### Given records ###
(** ** Paid-status transitions *)

(** C3. For a transaction [t] the caller owns: [markAsPaid] answers the
    already-paid conflict and leaves the store (so [paid_at]) as it was when
    [t] is paid, and otherwise writes [is_paid = true], [paid_at = now];
    [markAsUnpaid] answers the already-unpaid conflict when [t] is unpaid and
    otherwise writes [is_paid = false], [paid_at = null];
    [togglePaymentStatus] has no such test and always writes the opposite
    status with the matching [paid_at]. *)
Theorem C3_payment_transitions (ctx : Ctx) (user : Id) (db : Db) (t : TransactionRow) :
  caller ctx user ->
  transactions_pk db ->
  In t (tbl_transactions db) ->
  t_user_id t = user ->
  let paid_db := rewrite_transaction db (t_id t) (paid_at_time (now ctx)) in
  let unpaid_db := rewrite_transaction db (t_id t) unpaid in
  let paid_row := join_category (authed ctx) paid_db (paid_at_time (now ctx) t) in
  let unpaid_row := join_category (authed ctx) unpaid_db (unpaid t) in
  Cashflow.markAsPaid ctx (t_id t) db
  = (if t_is_paid t then (inl Conflict_already_paid, db)
     else (inr (successItem paid_row "Transação marcada como paga com sucesso"), paid_db))
  /\ Cashflow.markAsUnpaid ctx (t_id t) db
     = (if t_is_paid t
        then (inr (successItem unpaid_row "Transação marcada como não paga com sucesso"),
              unpaid_db)
        else (inl Conflict_already_unpaid, db))
  /\ Cashflow.togglePaymentStatus ctx (t_id t) db
     = (if t_is_paid t
        then (inr (successItem unpaid_row "Transação marcada como não paga com sucesso"),
              unpaid_db)
        else (inr (successItem paid_row "Transação marcada como paga com sucesso"),
              paid_db))
  /\ (In (paid_at_time (now ctx) t) (tbl_transactions paid_db)
      /\ t_is_paid (paid_at_time (now ctx) t) = true
      /\ t_paid_at (paid_at_time (now ctx) t) = Some (now ctx))
  /\ (In (unpaid t) (tbl_transactions unpaid_db)
      /\ t_is_paid (unpaid t) = false
      /\ t_paid_at (unpaid t) = None).
Proof.
  intros Hc pk Hin Hown.
  pose proof (fetch_own user db t pk Hin Hown) as F.
  pose proof (update_own user db t pk Hin Hown) as U.
  cbv zeta in F, U. cbv zeta.
  destruct ctx as [c n d u s]. unfold caller in Hc. simpl in Hc. subst c.
  unfold paid_at_time, unpaid. simpl.
  split; [|split; [|split; [|split]]].
  - unfold Cashflow.markAsPaid, Cashflow.fetchOwn, Cashflow.writePayment.
    step. rewrite F. simpl.
    destruct (t_is_paid t); [reflexivity|].
    now rewrite (U (Cashflow.payment_update true (Some n))).
  - unfold Cashflow.markAsUnpaid, Cashflow.fetchOwn, Cashflow.writePayment.
    step. rewrite F. simpl.
    destruct (t_is_paid t); [|reflexivity]. simpl.
    now rewrite (U (Cashflow.payment_update false None)).
  - unfold Cashflow.togglePaymentStatus, Cashflow.fetchOwn, Cashflow.writePayment.
    step. rewrite F. simpl.
    destruct (t_is_paid t); simpl.
    + now rewrite (U (Cashflow.payment_update false None)).
    + now rewrite (U (Cashflow.payment_update true (Some n))).
  - repeat split. now apply (rewrite_transaction_In db t).
  - repeat split. now apply (rewrite_transaction_In db t).
Qed.

Lemma sample_transactions_pk : transactions_pk sample_db.
Proof.
  unfold transactions_pk. simpl.
  repeat constructor; simpl; intuition discriminate.
Qed.

Lemma C3_witness :
  Cashflow.markAsPaid (ctx_of alice) 100 sample_db = (inl Conflict_already_paid, sample_db)
  /\ fst (Cashflow.markAsUnpaid (ctx_of alice) 101 sample_db) = inl Conflict_already_unpaid.
Proof.
  split.
  - refine (proj1 (C3_payment_transitions (ctx_of alice) alice sample_db
                     (mkTransaction 100 alice (Some 10) income 10000%Z "pay" 20 [] None
                        true (Some 5) 5) _ _ _ _)).
    + reflexivity.
    + exact sample_transactions_pk.
    + left. reflexivity.
    + reflexivity.
  - reflexivity.
Defined.

(** ** The category delete guard *)

Section OwnCategory.
Variables (user : Id) (n : Timestamp) (d : Date) (u : Id) (s : Timestamp).
Variable c : CategoryRow.
Hypothesis owned : c_user_id c = user.

Let ctx : Ctx := mkCtx (authedClientFrom (Some user)) n d u s.
Let own (r : CategoryRow) : bool := (c_id r =? c_id c) && (c_user_id r =? user).

Lemma fetch_own_category (db : Db) :
  categories_pk db -> In c (tbl_categories db) ->
  single (filter own (from_categories (authedClientFrom (Some user)) db)) = inr c.
Proof.
  intros pk stored.
  rewrite from_categories_authed, filter_twice.
  rewrite (filter_unique c_id _ _ c pk stored); [reflexivity| |].
  - unfold own. now rewrite owned, !Nat.eqb_refl.
  - intros r _ H. unfold own in H.
    apply andb_true_iff in H as [_ H]. apply andb_true_iff in H as [H _].
    now apply Nat.eqb_eq.
Qed.

Lemma deleteCategory_referenced (db : Db) (t : TransactionRow) :
  categories_pk db -> In c (tbl_categories db) ->
  In t (tbl_transactions db) -> t_category_id t = Some (c_id c) -> t_user_id t = user ->
  Cashflow.deleteCategory ctx (c_id c) db = (inl Conflict_category_in_use, db).
Proof.
  intros pk stored Ht Hcat Hown.
  pose proof (fetch_own_category db pk stored) as S. unfold own in S.
  unfold Cashflow.deleteCategory. step. rewrite S. simpl.
  destruct (filter _ (from_transactions _ db)) as [|x l] eqn:F; [|reflexivity].
  exfalso.
  assert (In t (filter (fun t => opt_eqb (t_category_id t) (c_id c))
                  (from_transactions (authedClientFrom (Some user)) db))) as X.
  { apply filter_In. split.
    - rewrite from_transactions_authed. apply filter_In. split; [assumption|].
      now apply Nat.eqb_eq.
    - rewrite Hcat. simpl. apply Nat.eqb_refl. }
  rewrite F in X. exact X.
Qed.

Lemma deleteCategory_unreferenced (db : Db) :
  categories_pk db -> In c (tbl_categories db) ->
  referencing db (c_id c) = [] ->
  Cashflow.deleteCategory ctx (c_id c) db
  = (inr (category_deleted c), remove_category db (c_id c)).
Proof.
  intros pk stored Hnone.
  assert (forall t, In t (tbl_transactions db) ->
                    opt_eqb (t_category_id t) (c_id c) = false) as N.
  { intros t Ht. destruct (opt_eqb _ _) eqn:E; [|reflexivity].
    assert (In t (referencing db (c_id c))) as X by (apply filter_In; now split).
    rewrite Hnone in X. destruct X. }
  pose proof (fetch_own_category db pk stored) as S. unfold own in S.
  unfold Cashflow.deleteCategory. step. rewrite S. simpl.
  rewrite (filter_none _ (from_transactions _ db)).
  2:{ intros r Hr. apply N. rewrite from_transactions_authed in Hr.
      now apply filter_In in Hr. }
  simpl. unfold category_deleted, remove_category.
  assert (filter (fun r => negb ((c_user_id r =? user)
                                 && ((c_id r =? c_id c) && (c_user_id r =? user))))
            (tbl_categories db)
          = filter (fun r => negb (c_id r =? c_id c)) (tbl_categories db)) as ->.
  { apply filter_ext_in. intros r Hr. f_equal.
    destruct (c_id r =? c_id c) eqn:E.
    + apply Nat.eqb_eq in E.
      rewrite (pk_unique c_id _ c r pk stored Hr E), owned, Nat.eqb_refl.
      reflexivity.
    + now rewrite andb_false_r. }
  rewrite (filter_unique c_id
             (fun r => (c_user_id r =? user)
                       && ((c_id r =? c_id c) && (c_user_id r =? user)))
             _ c pk stored).
  - simpl.
    assert (map (fun t => if opt_eqb (t_category_id t) (c_id c) || false
                          then set_category_id None t else t) (tbl_transactions db)
            = tbl_transactions db) as ->; [|reflexivity].
    rewrite <- (map_id (tbl_transactions db)) at 2.
    apply map_ext_in. intros t Ht. now rewrite (N t Ht).
  - now rewrite owned, !Nat.eqb_refl.
  - intros r _ H. apply andb_true_iff in H as [_ H].
    apply andb_true_iff in H as [H _]. now apply Nat.eqb_eq.
Qed.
###
# What to work on:
Retype the records above from the very first line down to the line with "Cashflow.markAsPaid ctx (t_id t) db", keeping both of those lines. Include nothing beyond them.

# Solution to this problem:
(** ** Paid-status transitions *)

(** C3. For a transaction [t] the caller owns: [markAsPaid] answers the
    already-paid conflict and leaves the store (so [paid_at]) as it was when
    [t] is paid, and otherwise writes [is_paid = true], [paid_at = now];
    [markAsUnpaid] answers the already-unpaid conflict when [t] is unpaid and
    otherwise writes [is_paid = false], [paid_at = null];
    [togglePaymentStatus] has no such test and always writes the opposite
    status with the matching [paid_at]. *)
Theorem C3_payment_transitions (ctx : Ctx) (user : Id) (db : Db) (t : TransactionRow) :
  caller ctx user ->
  transactions_pk db ->
  In t (tbl_transactions db) ->
  t_user_id t = user ->
  let paid_db := rewrite_transaction db (t_id t) (paid_at_time (now ctx)) in
  let unpaid_db := rewrite_transaction db (t_id t) unpaid in
  let paid_row := join_category (authed ctx) paid_db (paid_at_time (now ctx) t) in
  let unpaid_row := join_category (authed ctx) unpaid_db (unpaid t) in
  Cashflow.markAsPaid ctx (t_id t) db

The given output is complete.